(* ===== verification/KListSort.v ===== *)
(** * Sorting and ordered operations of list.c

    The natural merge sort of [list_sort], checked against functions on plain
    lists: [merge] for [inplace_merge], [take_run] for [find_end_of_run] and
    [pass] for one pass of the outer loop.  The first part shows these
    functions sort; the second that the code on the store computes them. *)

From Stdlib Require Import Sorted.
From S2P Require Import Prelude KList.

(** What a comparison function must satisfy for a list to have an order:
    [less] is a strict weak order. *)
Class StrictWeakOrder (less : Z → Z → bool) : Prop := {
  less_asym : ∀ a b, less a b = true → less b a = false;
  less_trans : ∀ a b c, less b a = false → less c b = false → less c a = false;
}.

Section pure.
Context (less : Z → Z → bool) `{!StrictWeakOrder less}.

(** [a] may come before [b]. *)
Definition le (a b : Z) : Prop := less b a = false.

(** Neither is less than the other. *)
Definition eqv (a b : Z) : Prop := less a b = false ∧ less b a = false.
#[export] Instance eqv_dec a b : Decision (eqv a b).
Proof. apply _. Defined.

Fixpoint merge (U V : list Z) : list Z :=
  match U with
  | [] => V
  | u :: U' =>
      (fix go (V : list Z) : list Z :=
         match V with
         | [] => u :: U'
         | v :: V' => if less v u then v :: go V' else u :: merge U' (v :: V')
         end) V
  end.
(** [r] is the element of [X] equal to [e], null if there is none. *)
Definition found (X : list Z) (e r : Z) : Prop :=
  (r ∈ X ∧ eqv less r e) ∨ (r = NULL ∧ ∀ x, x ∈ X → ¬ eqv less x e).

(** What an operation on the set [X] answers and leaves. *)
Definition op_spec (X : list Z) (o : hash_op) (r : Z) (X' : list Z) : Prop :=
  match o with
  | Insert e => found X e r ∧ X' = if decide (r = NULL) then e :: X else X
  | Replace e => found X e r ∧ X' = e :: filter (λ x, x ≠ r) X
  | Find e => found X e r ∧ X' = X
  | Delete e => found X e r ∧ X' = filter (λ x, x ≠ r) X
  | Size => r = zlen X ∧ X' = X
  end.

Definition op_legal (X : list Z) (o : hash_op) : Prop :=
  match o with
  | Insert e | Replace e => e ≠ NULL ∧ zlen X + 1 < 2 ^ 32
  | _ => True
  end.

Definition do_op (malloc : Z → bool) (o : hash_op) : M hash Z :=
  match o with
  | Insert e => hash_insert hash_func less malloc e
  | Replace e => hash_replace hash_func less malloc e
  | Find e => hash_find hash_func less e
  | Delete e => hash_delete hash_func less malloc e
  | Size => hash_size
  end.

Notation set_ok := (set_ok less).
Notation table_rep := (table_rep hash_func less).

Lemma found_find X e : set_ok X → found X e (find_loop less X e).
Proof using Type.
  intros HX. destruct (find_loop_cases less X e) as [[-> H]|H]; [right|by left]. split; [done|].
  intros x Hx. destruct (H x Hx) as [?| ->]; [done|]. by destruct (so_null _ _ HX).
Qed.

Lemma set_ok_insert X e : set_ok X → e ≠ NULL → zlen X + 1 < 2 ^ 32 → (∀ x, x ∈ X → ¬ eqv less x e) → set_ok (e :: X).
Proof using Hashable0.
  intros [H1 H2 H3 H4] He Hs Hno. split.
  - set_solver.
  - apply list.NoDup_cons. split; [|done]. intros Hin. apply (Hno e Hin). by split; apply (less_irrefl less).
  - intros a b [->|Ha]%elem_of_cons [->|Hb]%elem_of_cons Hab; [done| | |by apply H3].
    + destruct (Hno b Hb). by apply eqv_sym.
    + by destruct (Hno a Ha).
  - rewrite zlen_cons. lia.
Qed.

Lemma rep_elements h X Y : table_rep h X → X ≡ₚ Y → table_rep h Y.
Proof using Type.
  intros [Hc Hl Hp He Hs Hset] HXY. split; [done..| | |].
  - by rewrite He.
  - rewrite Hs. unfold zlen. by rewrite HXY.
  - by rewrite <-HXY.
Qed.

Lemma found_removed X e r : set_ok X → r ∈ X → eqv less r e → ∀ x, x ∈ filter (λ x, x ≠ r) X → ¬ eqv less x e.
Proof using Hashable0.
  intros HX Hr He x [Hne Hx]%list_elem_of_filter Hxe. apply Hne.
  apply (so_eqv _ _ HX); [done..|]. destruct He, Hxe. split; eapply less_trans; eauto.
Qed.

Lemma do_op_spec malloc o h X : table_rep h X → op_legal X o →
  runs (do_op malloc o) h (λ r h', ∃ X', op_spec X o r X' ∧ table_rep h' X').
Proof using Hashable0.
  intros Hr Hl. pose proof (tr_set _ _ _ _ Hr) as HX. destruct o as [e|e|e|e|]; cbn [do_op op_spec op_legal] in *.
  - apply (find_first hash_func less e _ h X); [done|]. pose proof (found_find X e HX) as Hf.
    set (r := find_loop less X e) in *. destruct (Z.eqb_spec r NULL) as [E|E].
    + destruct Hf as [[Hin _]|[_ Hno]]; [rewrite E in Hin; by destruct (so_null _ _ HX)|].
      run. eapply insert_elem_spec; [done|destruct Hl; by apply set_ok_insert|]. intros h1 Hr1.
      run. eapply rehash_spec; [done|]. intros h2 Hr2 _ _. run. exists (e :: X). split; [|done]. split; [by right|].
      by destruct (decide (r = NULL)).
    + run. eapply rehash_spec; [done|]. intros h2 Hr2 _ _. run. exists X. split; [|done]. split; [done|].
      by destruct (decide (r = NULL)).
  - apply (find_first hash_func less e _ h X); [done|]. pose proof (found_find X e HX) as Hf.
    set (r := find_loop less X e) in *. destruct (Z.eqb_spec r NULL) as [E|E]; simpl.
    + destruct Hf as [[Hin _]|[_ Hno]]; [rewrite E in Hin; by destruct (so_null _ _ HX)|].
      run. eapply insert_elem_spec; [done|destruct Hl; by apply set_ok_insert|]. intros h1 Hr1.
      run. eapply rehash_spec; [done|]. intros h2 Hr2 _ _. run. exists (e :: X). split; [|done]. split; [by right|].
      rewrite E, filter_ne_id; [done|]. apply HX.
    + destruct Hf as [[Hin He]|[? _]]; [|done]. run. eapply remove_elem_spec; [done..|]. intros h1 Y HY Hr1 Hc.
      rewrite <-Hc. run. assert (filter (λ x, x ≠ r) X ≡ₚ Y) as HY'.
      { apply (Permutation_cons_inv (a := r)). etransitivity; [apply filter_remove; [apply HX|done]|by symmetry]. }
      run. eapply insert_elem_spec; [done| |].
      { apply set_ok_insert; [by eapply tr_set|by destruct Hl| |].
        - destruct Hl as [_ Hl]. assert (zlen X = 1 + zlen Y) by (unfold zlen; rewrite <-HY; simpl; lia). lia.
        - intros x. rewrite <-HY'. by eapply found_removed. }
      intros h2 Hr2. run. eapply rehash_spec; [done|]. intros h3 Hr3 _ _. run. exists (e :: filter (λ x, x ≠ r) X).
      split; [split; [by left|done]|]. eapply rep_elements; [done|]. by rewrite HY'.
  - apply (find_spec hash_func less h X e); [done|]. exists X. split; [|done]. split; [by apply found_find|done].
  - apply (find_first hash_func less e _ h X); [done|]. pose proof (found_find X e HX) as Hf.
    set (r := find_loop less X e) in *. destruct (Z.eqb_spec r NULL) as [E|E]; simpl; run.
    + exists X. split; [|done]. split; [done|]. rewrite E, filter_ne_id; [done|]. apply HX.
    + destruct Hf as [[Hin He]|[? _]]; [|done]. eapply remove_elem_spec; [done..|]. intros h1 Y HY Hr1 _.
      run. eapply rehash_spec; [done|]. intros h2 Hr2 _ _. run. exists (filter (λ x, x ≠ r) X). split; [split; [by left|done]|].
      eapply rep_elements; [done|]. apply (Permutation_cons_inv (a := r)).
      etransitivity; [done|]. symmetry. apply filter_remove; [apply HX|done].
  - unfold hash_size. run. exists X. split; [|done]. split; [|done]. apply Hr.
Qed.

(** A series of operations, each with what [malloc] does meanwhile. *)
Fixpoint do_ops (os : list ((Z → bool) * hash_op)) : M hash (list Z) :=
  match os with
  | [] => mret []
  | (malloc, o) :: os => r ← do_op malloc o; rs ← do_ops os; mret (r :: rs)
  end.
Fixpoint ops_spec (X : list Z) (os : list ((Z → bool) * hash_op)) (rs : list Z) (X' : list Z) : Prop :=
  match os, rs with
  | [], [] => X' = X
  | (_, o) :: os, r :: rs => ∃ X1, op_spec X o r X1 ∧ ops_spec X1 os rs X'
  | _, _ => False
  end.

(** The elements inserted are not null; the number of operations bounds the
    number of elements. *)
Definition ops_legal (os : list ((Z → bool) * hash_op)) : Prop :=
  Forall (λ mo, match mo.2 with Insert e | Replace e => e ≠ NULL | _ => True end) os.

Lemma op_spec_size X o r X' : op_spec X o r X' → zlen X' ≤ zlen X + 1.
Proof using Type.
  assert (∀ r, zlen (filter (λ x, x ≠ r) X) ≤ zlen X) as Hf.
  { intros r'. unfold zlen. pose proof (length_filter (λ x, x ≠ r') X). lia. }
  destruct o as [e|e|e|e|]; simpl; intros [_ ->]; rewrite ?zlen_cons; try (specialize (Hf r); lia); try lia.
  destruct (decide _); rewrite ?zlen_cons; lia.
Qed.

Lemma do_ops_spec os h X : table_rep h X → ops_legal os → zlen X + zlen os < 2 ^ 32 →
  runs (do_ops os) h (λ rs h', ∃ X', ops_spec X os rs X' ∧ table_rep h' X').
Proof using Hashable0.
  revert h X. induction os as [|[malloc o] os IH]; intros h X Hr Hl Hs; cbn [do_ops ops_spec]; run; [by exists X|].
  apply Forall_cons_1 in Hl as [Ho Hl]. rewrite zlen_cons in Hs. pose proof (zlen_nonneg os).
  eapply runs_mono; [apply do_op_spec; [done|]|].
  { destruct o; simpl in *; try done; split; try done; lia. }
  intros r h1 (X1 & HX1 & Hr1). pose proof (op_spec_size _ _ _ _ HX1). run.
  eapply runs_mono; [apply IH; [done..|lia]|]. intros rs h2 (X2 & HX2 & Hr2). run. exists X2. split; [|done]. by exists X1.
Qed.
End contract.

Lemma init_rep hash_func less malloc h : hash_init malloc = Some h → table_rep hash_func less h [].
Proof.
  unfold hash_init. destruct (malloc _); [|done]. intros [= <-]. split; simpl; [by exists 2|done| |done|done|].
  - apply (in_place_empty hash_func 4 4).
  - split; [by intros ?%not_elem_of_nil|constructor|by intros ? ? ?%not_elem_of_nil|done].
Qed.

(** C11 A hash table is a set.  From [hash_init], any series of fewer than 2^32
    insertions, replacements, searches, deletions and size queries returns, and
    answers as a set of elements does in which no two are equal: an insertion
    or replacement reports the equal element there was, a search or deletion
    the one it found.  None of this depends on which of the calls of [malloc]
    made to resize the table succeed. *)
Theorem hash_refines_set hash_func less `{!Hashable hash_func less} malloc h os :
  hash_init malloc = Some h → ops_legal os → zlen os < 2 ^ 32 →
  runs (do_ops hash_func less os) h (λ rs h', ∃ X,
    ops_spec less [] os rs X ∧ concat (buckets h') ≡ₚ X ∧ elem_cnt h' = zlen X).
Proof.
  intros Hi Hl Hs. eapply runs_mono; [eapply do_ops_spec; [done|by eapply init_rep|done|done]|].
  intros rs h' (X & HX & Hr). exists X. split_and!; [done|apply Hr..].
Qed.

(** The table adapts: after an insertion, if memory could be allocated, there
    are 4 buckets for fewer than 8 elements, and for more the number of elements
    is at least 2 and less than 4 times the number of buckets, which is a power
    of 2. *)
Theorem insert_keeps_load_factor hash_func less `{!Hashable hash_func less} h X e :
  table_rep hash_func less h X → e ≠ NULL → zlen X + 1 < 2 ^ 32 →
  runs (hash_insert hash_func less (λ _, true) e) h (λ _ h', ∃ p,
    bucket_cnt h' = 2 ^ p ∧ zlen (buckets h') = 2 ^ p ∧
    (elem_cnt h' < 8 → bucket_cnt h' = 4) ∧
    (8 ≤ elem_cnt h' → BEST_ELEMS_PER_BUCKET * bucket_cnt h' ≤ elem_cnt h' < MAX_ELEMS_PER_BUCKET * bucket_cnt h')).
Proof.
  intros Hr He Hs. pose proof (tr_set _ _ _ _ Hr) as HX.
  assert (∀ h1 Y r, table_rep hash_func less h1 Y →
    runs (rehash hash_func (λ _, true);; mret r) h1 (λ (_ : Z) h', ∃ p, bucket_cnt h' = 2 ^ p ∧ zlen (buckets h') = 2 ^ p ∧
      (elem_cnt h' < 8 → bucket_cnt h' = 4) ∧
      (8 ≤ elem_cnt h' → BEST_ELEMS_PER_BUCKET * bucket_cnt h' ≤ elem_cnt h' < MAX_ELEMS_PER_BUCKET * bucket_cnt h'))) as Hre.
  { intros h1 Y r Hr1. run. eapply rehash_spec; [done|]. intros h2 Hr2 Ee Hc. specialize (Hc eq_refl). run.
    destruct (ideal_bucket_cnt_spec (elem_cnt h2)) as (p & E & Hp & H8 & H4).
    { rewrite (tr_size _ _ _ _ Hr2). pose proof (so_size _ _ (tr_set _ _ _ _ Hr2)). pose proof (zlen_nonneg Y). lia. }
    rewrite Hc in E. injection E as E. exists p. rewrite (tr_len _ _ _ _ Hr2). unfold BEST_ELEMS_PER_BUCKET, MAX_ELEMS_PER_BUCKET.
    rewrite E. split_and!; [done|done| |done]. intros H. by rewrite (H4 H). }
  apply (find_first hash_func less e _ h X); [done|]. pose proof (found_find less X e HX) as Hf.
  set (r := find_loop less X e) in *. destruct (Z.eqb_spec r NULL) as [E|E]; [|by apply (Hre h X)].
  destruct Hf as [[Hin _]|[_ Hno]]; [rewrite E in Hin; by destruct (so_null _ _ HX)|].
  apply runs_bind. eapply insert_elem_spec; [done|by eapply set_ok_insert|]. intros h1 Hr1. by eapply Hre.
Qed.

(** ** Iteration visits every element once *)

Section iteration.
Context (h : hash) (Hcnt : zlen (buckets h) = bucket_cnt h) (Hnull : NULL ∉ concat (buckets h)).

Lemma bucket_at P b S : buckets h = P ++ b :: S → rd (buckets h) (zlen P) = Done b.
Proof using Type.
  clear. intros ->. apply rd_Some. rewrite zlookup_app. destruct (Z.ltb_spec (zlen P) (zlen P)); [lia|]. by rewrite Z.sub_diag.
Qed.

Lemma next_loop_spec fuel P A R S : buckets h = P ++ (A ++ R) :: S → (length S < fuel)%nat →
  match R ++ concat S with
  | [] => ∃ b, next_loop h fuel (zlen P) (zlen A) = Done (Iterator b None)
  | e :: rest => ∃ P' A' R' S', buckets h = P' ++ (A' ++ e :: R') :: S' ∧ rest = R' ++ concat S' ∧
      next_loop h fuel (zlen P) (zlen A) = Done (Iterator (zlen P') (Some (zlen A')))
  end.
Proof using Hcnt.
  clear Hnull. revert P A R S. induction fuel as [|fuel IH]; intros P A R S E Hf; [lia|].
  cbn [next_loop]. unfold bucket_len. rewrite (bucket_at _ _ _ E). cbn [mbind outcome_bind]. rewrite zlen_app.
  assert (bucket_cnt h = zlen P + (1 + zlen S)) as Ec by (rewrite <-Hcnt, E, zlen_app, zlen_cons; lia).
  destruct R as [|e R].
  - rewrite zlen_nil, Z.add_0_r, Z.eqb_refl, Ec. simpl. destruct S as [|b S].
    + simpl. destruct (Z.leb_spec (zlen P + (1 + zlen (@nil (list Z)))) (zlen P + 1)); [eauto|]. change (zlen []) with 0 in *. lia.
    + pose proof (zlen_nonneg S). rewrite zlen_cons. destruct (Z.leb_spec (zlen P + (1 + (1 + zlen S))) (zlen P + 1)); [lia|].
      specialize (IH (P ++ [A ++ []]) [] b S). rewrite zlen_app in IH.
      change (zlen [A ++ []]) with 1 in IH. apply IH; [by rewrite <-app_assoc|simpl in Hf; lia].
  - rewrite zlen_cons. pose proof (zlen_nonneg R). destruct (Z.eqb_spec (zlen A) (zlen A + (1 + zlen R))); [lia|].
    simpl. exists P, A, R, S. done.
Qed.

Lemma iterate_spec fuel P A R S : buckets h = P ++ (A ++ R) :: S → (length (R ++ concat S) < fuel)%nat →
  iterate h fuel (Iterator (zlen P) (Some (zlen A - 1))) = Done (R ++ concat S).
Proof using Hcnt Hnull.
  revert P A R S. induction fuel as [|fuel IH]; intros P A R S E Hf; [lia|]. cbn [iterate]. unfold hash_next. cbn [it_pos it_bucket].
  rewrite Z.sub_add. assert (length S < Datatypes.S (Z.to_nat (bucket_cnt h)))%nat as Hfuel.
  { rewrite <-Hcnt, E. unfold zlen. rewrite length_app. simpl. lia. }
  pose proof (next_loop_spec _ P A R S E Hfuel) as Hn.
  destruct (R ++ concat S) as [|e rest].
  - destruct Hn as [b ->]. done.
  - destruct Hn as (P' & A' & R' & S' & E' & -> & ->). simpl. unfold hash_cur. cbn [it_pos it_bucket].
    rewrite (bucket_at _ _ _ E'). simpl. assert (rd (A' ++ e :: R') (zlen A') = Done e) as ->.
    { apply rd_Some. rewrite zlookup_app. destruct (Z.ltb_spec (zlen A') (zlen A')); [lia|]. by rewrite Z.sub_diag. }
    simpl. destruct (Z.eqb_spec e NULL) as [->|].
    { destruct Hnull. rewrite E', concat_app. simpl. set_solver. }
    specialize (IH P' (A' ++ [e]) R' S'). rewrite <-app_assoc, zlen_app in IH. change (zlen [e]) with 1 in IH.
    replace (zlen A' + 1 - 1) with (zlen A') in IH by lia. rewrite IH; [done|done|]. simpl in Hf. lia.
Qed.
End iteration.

____________

#### [TASK INSTRUCTIONS]
The expected output is the exact run of lines from the start of the entries through the line with "less_asym : ∀", inclusive.

#### [COMPLETED TASK]
(* ===== verification/KListSort.v ===== *)
(** * Sorting and ordered operations of list.c

    The natural merge sort of [list_sort], checked against functions on plain
    lists: [merge] for [inplace_merge], [take_run] for [find_end_of_run] and
    [pass] for one pass of the outer loop.  The first part shows these
    functions sort; the second that the code on the store computes them. *)

From Stdlib Require Import Sorted.
From S2P Require Import Prelude KList.

(** What a comparison function must satisfy for a list to have an order:
    [less] is a strict weak order. *)
Class StrictWeakOrder (less : Z → Z → bool) : Prop := {
  less_asym : ∀ a b, less a b = true → less b a = false;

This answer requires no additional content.